What words can one use, to describe the affair between myself and poetry? Though I don’t classify myself a real poet and keep my career title as ‘copywriter’, the poetic art form is my therapy, release, ever confiding friend. Since age 10 when my poem about a sneaky black cat was published, I’ve penned meaningful poems to better understand and conceal my emotions.
As I inched closer to your old apartment,
I remembered the time I first stayed over,
Two hearts thumping yet neutral together,
Our own little world like a child’s imagination,
Now your spirit has departed and left behind,
Ugly walls and dark, dreary scenic sights,
No light can stem from our Pretend Paris,
Post war erupts over possessions we touched.
When my ex-boyfriend moved away, I remember driving through his old area, going past his old house and old town, past the cinema where we watched a film together. And I thought about how great it all looked at the time; the excitement to see him. Once he was gone, the place felt dull – reality hit my childlike eyes. I experienced the sadness of realising change had occurred and our bond was forever diminished. One of my most meaningful poems written.
I do not doubt, anyone will ever take your place.
I do not fear, a new love will take mine.
In the same way I am comfortable rain will continue to splatter,
What we had is too much for movies and writers,
It’s the purest form of memory, a sincere love surpassing all ages.
Short and sweet. I wrote this to capture the consuming, uplifting feeling of having just fallen in love. Each time I fall, it always seems more unique, different and ‘meant to be’. They say ‘the first cut is the deepest’ when it comes to the heart, but I’m certain the deepest cuts mark from the people you truly foresee in your future.
An Angel You Fell
What made you unhappy in clothes of wealth?

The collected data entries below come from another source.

Section system.
Context {V : Varint} {VS : VarintSize} {WL : WireLaws V VS} {J : Jess} {TE : TermEnv}.
Context {Snd Rcv : Type} (sendOf : Session -> Snd) (recvOf : Session -> Rcv) (linked : Snd -> Rcv -> Prop).
Context {JL : JessLaws J sendOf recvOf linked}.
Notation fchain := (fchain sendOf).
Notation sendO := (sendO sendOf).

(** ** Frames and the session that opens them *)
Lemma fchain_cut e y gs f1 f2 z : fchain e y gs (f1 ++ f2) z ->
  exists g1 g2 x, gs = g1 ++ g2 /\ fchain e y g1 f1 x /\ fchain e x g2 f2 z.
Proof.
  revert y gs. induction f1 as [|d f1 IH]; intros y gs H; simpl in H.
  - exists [], gs, y. split_and!; [done|constructor|done].
  - inversion H as [|s g pad d0 s' gs' fs z0 Hg Hp He Hc]; subst. destruct (IH _ _ Hc) as (g1 & g2 & x & -> & H1 & H2).
    exists (g :: g1), g2, x. split; [done|]. split; [|done]. by eapply fchain_cons.
Qed.
Lemma fchain_last e y gs fs d z : fchain e y gs (fs ++ [d]) z ->
  exists gs' g s s' pad, gs = gs' ++ [g] /\ fchain e y gs' fs (sendO s) /\ padForm pad /\ g <> [] /\
    encO e s (stream g ++ pad) = Some (d, s') /\ z = sendO s'.
Proof.
  intros (g1 & g2 & x & -> & H1 & H2)%fchain_cut. inversion H2 as [|s g pad d0 s' gs' fs0 z0 Hg Hp He Hc]; subst.
  inversion Hc; subst. exists g1, g, s, s', pad. by split_and!.
Qed.

(** What an identity makes of the first letter of a session. *)
Definition introduces (y : Snd) (i : Identity) : Prop := forall s d w s', sendOf s = y -> seal s d = inl (w, s') ->
  exists l r, LetterFromWire w = Some l /\ WireCorrespondence l i = Some r /\ linked y (recvOf r).
Definition opens (e : bool) (z : option Snd) (b : Term) : Prop := e = true -> exists y, z = Some y /\
  match jession b with Some r => linked y (recvOf r) | None => exists i, identity b = Some i /\ introduces y i end.

Lemma decrypt_opens e s d w s' b : Encrypt (topts b) = e -> encO e s d = Some (w, s') -> opens e (sendO s) b ->
  exists b', decrypt w b = (b', inl d) /\ opens e (sendO s') b' /\ topts b' = topts b /\ handlerDone b' = handlerDone b /\
    handling b' = handling b /\ events b' = events b /\ ctxDone b' = ctxDone b.
Proof.
  intros He Hs Ho. unfold decrypt, encO in *. rewrite He. destruct e; simpl in *; [|injection Hs as <- <-; by exists b].
  destruct s as [s|]; [|done]. destruct (seal s d) as [[w' s1]|[]] eqn:Es; simplify_eq/=.
  destruct (Ho eq_refl) as (y & [= <-] & Hj).
  assert (exists l r, LetterFromWire w = Some l /\ linked (sendOf s) (recvOf r) /\
    (jession b = Some r \/ jession b = None /\ exists i, identity b = Some i /\ WireCorrespondence l i = Some r)) as (l & r & El & Hl & Hr).
  { destruct (jession b) as [r|] eqn:Ej.
    - destruct (sealed s r d w s1 Hj Es) as (r' & Hu & _). unfold unseal in Hu. destruct (LetterFromWire w) as [l|]; [|done].
      exists l, r. by split_and!; [| |left].
    - destruct Hj as (i & Ei & Hi). destruct (Hi s d w s1 eq_refl Es) as (l & r & H1 & H2 & H3). exists l, r. split_and!; [done..|].
      right. split; [done|]. by exists i. }
  destruct (sealed s r d w s1 Hl Es) as (r' & Hu & Hl'). unfold unseal in Hu. rewrite El in *.
  destruct (Open r l) as [[x r1]|] eqn:Eo; simplify_eq/=.
  destruct Hr as [->|(-> & i & -> & ->)]; rewrite Eo; (eexists; split; [reflexivity|]); (split; [|done]); intros _; exists (sendOf s1); done.
Qed.

(** ** The handler *)

(** For all that may have been sent to make what has been received: the messages of all
    frames but what is being handled are the messages for operations. *)
Definition handles (e : bool) (y0 : option Snd) (b : Term) : Prop :=
  Encrypt (topts b) = e /\ forall gs z, fchain e y0 gs (received (events b)) z -> Forall wellSized (concat gs) ->
    opens e z b /\ (handlerDone b = true -> ctxDone b = true) /\
    exists m1 m2, concat gs = m1 ++ m2 /\ opMsgs (events b) = seg <$> m1 /\
      match handling b with Some d => exists pad, d = stream m2 ++ pad /\ padForm pad | None => m2 = [] end.

Lemma opens_view e z b b' : recvView recvOf b' = recvView recvOf b -> opens e z b -> opens e z b'.
Proof.
  unfold recvView, opens. intros Hv. injection Hv as V1 V2 V3 V4 V5 V6 V7. rewrite V3. intros Ho He. destruct (Ho He) as (y & -> & H).
  exists y. split; [done|]. destruct (jession b), (jession b'); simplify_eq/=; congruence.
Qed.
Lemma handles_view e y0 b b' : recvView recvOf b' = recvView recvOf b -> (ctxDone b = true -> ctxDone b' = true) -> handles e y0 b -> handles e y0 b'.
Proof.
  intros Hv Hc [He H]. pose proof (opens_view e) as Ho. unfold recvView in Hv. pose proof Hv as Hv'. injection Hv' as V1 V2 V3 V4 V5 V6 V7. split; [congruence|].
  rewrite V4, V5, V6, V7. intros gs z Hf Hw. destruct (H gs z Hf Hw) as (H1 & H2 & H3). split; [by eapply Ho|]. split; [auto|done].
Qed.

Lemma handles_receive e y0 m b : handlerDone b = false -> handling b = None -> handles e y0 b -> handles e y0 (receive m b).
Proof.
  intros Hd Hh [He H]. unfold receive. destruct (MData m) as [|x w] eqn:Em.
  { apply (handles_view e y0 b); [|done|by split]. unfold recvView, emit, received, opMsgs. simpl. rewrite !omap_app. simpl.
    by rewrite Em, !app_nil_r. }
  set (b0 := emit (EReceived m) b). set (d := x :: w) in *.
  assert (received (events b0) = received (events b) ++ [d]) as Er.
  { unfold b0, emit, received. simpl. rewrite omap_app. simpl. by rewrite Em. }
  assert (opMsgs (events b0) = opMsgs (events b)) as Eo by (unfold b0, emit, opMsgs; simpl; by rewrite omap_app, app_nil_r).
  assert (forall b', topts b' = topts b -> (forall gs g s s' pad, fchain e y0 gs (received (events b)) (sendO s) -> Forall wellSized (concat gs) ->
      padForm pad -> encO e s (stream g ++ pad) = Some (d, s') ->
      received (events b') = received (events b) ++ [d] /\ opMsgs (events b') = opMsgs (events b) /\ opens e (sendO s') b' /\ handlerDone b' = false /\
      handling b' = Some (stream g ++ pad)) -> received (events b') = received (events b) ++ [d] -> handles e y0 b') as Hb.
  { intros b' Et Hb Er'. split; [congruence|]. rewrite Er'. intros gs z (gs' & g & s & s' & pad & -> & Hc & Hp & Hg & Hs & ->)%fchain_last Hw.
    rewrite concat_app in Hw. apply Forall_app in Hw as [Hw _]. destruct (Hb gs' g s s' pad Hc Hw Hp Hs) as (_ & -> & H1 & -> & ->).
    destruct (H _ _ Hc Hw) as (_ & _ & m1 & m2 & E1 & E2 & E3). rewrite Hh in E3. subst m2. rewrite app_nil_r in E1.
    split; [done|]. split; [done|]. exists m1, g. rewrite concat_app. simpl. rewrite app_nil_r, E1. split_and!; [done..|]. by exists pad. }
  assert (forall gs s s' p, fchain e y0 gs (received (events b)) (sendO s) -> Forall wellSized (concat gs) -> encO e s p = Some (d, s') ->
    exists b', decrypt d b0 = (b', inl p) /\ opens e (sendO s') b' /\ topts b' = topts b0 /\ handlerDone b' = handlerDone b0 /\
    handling b' = handling b0 /\ events b' = events b0 /\ ctxDone b' = ctxDone b0) as Hdec.
  { intros gs s s' p Hc Hw Hs. apply (decrypt_opens e s p d s' b0); [done..|]. destruct (H _ _ Hc Hw) as [Ho _]. exact Ho. }
  assert (forall b1 r, decrypt d b0 = (b1, r) -> topts b1 = topts b /\ events b1 = events b0) as Hkeep.
  { intros b1 r. unfold decrypt. repeat case_step; intros; simplify_eq; done. }
  destruct (decrypt d b0) as [b1 r] eqn:Edec. destruct (Hkeep b1 r eq_refl) as [K1 K2].
  assert (forall er b1, topts (handlerFails er b1) = topts b1 /\ events (handlerFails er b1) = events b1) as Hfail.
  { intros er b2. unfold handlerFails, Abandon. simpl. by destruct (Abandoning b2). }
  destruct r as [p|er]; apply Hb; try (by rewrite ?(proj1 (Hfail _ _))); try (rewrite ?(proj2 (Hfail _ _)); simpl; by rewrite K2).
  - intros gs g s s' pad Hc Hw Hp Hs. destruct (Hdec _ _ _ _ Hc Hw Hs) as (b' & [= <- ->] & Ho & Ht & Hd' & Hh' & Hev & _). simpl. rewrite Hev.
    split_and!; try done. by rewrite Hd'.
  - intros gs g s s' pad Hc Hw Hp Hs. by destruct (Hdec _ _ _ _ Hc Hw Hs) as (b' & [= <- ?] & _).
Qed.

Lemma handleNext_frame d b : topts (handleNext d b) = topts b /\ received (events (handleNext d b)) = received (events b).
Proof.
  assert (forall b1 b2, still sendOf recvOf b1 b2 -> topts b2 = topts b1 /\ received (events b2) = received (events b1)) as Hst.
  { intros b1 b2 (_ & Hv & _). unfold recvView in Hv. by injection Hv as -> _ _ _ _ -> _. }
  assert (topts (handlerFails (Some ErrMalformedData) b) = topts b /\ received (events (handlerFails (Some ErrMalformedData) b)) = received (events b)) as Hf.
  { unfold handlerFails, Abandon. simpl. by destruct (Abandoning b). }
  unfold handleNext. destruct d as [|x d]; [done|]. destruct (GetNextN32 _) as [[n r]|]; [|exact Hf]. destruct (_ =? 0); [done|].
  destruct (GetAsContainer _ _) as [[y rest]|]; [|exact Hf]. destruct (ParseIDType y) as [[[id ty] w]|] eqn:Ep; [|exact Hf].
  apply ParseIDType_flow in Ep. destruct (Hst _ _ (still_dispatch sendOf recvOf id ty w (emit (EOpMsg id ty w) (b <| handling := Some rest |>)) Ep)) as [-> ->].
  split; [done|]. unfold emit, received. simpl. by rewrite omap_app, app_nil_r.
Qed.
Lemma handleNext_msg m ms pad b : wellSized m -> exists b', handleNext (stream (m :: ms) ++ pad) b = dispatchOp (FlowID m) (MType m) (MData m) b' /\
  flowOk (FlowID m) /\ b' = emit (EOpMsg (FlowID m) (MType m) (MData m)) (b <| handling := Some (stream ms ++ pad) |>).
Proof.
  intros Hm. eexists. split; [|split; [apply Hm|reflexivity]]. pose proof (wellSized_length m Hm) as Hl.
  assert (stream (m :: ms) ++ pad = Pack64 (Z.of_nat (length (body m))) ++ body m ++ stream ms ++ pad) as E.
  { unfold stream. simpl. by rewrite packed_body, <- !app_assoc. }
  unfold handleNext. destruct (stream (m :: ms) ++ pad) as [|x d] eqn:Ed.
  { pose proof (wellSized_nonempty m Hm) as Hn. apply app_eq_nil in Ed as [Ed _]. unfold stream in Ed. simpl in Ed. by apply app_eq_nil in Ed as [? _]. }
  rewrite E, GetNextN32_pack64 by lia. case_step; bool_prop; [lia|]. rewrite Nat2Z.id. unfold GetAsContainer. rewrite length_app.
  destruct (_ <=? _)%nat eqn:El; [|apply Nat.leb_gt in El; lia]. rewrite take_app_length, drop_app_length. unfold body.
  by rewrite ParseIDType_Add by apply Hm.
Qed.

Beauty cascaded your face and delicate hair,
Admirers followed as though a star pilgrim,
Still the perfection taught did not enrich,
Were you tormented in abstract resolute?
An angel you fell to cruel fate upon despair.
I wrote this poem thinking about a woman who appears to have it all. She’s wealthy, beautiful and popular. She’s been taught to appreciate these traits, and yet these traits haven’t made her happy. It’s like she’s permanently tormented – an angelic woman unable to rid herself from a cruel shadow. The shadow being her cruel, fated inner demons. Although it’s not directly personal, it describes how I’ve felt before: Both grateful for my life and saddened by destructive insecurities.
Thinking of you takes me back to rooftop restaurants and jazzy tunes,
Remember that bar where we sang out our hearts? Only we listened.
There was a street we ended up dancing on, next to the road I tripped upon,
You laughed the same laugh you shared on our first date, at a random place.
We never visited again, we were too busy smoking cigars and gambling cards,
Pretending our lives were young, planning the adventures we hadn’t begun,
We said starry-nights and sunset hues were the only skies acceptable,
Until we reached the city and realised street lights were only feasible,
I said I want to act as a lady, but you had me stepping on tables,
I wanted to clean up our evenings, but you were unable,
You stumbled along as I got a taxi home,
I met another and you stayed alone,
I reminiscence the past,
You continue to raise a glass.
When I think about meaningful poems, I consider the stories behind them. This one is based on a relationship where I fell quickly. My ex played a charming character. He honed the confidence to act as himself wherever, always discussing our future with ease. As the relationship started to show cracks, we stopped living by all the sweet notions we once said, and ended up going our separate ways.
Life Without Hope
If I stop believing, death cover my soul.
No pulse can alight upon dark sorrow,
If optimism gives up, my body shall collapse.
No strength can build upon hopeless joy.
If positivity shatters and wonders dissolve,
I shan’t travel another step. I shan’t breathe another breath.
I’d rather sleep thousands upon thousands of snores,
Then live in a world not feeding my imaginations.
A love letter to myself. A reminder to not lose faith in pursuing my dreams. I use to wish to have more cynicism. I grew up aware how negatively some perceive ambition that’s beyond the expected amount others assume possible. “You have to be realistic”, some would say. And while true, I’m never going to become an opera singer or the next Kate Moss, I believe you have every right to dream if you show talent and passion for something.